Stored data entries

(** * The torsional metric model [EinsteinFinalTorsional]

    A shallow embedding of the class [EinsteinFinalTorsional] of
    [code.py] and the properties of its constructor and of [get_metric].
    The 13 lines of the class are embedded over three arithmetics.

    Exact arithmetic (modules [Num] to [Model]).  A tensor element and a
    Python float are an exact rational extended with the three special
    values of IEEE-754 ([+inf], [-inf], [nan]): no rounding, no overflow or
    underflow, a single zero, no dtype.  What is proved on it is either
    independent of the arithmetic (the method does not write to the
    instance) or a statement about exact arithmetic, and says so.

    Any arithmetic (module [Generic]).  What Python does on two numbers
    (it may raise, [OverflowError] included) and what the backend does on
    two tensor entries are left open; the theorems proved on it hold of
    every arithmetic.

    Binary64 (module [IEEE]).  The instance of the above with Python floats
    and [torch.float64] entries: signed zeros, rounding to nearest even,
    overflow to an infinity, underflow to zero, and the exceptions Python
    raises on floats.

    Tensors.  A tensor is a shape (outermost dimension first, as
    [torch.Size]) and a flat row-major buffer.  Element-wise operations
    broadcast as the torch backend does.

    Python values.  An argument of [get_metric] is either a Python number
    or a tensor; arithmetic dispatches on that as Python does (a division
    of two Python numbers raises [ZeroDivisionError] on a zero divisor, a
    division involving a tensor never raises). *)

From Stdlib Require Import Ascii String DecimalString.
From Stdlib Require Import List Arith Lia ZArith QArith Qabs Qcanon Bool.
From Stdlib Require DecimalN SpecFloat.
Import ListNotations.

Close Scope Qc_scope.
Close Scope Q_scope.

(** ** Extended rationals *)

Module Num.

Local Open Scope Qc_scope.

__TASK__.
Print the data in full, with each line exactly as given.

__RESULT OF THIS EXERCISE__.
(** * The torsional metric model [EinsteinFinalTorsional]

    A shallow embedding of the class [EinsteinFinalTorsional] of
    [code.py] and the properties of its constructor and of [get_metric].
    The 13 lines of the class are embedded over three arithmetics.

    Exact arithmetic (modules [Num] to [Model]).  A tensor element and a
    Python float are an exact rational extended with the three special
    values of IEEE-754 ([+inf], [-inf], [nan]): no rounding, no overflow or
    underflow, a single zero, no dtype.  What is proved on it is either
    independent of the arithmetic (the method does not write to the
    instance) or a statement about exact arithmetic, and says so.

    Any arithmetic (module [Generic]).  What Python does on two numbers
    (it may raise, [OverflowError] included) and what the backend does on
    two tensor entries are left open; the theorems proved on it hold of
    every arithmetic.

    Binary64 (module [IEEE]).  The instance of the above with Python floats
    and [torch.float64] entries: signed zeros, rounding to nearest even,
    overflow to an infinity, underflow to zero, and the exceptions Python
    raises on floats.

    Tensors.  A tensor is a shape (outermost dimension first, as
    [torch.Size]) and a flat row-major buffer.  Element-wise operations
    broadcast as the torch backend does.

    Python values.  An argument of [get_metric] is either a Python number
    or a tensor; arithmetic dispatches on that as Python does (a division
    of two Python numbers raises [ZeroDivisionError] on a zero divisor, a
    division involving a tensor never raises). *)

From Stdlib Require Import Ascii String DecimalString.
From Stdlib Require Import List Arith Lia ZArith QArith Qabs Qcanon Bool.
From Stdlib Require DecimalN SpecFloat.
Import ListNotations.

Close Scope Qc_scope.
Close Scope Q_scope.

(** ** Extended rationals *)

Module Num.

Local Open Scope Qc_scope.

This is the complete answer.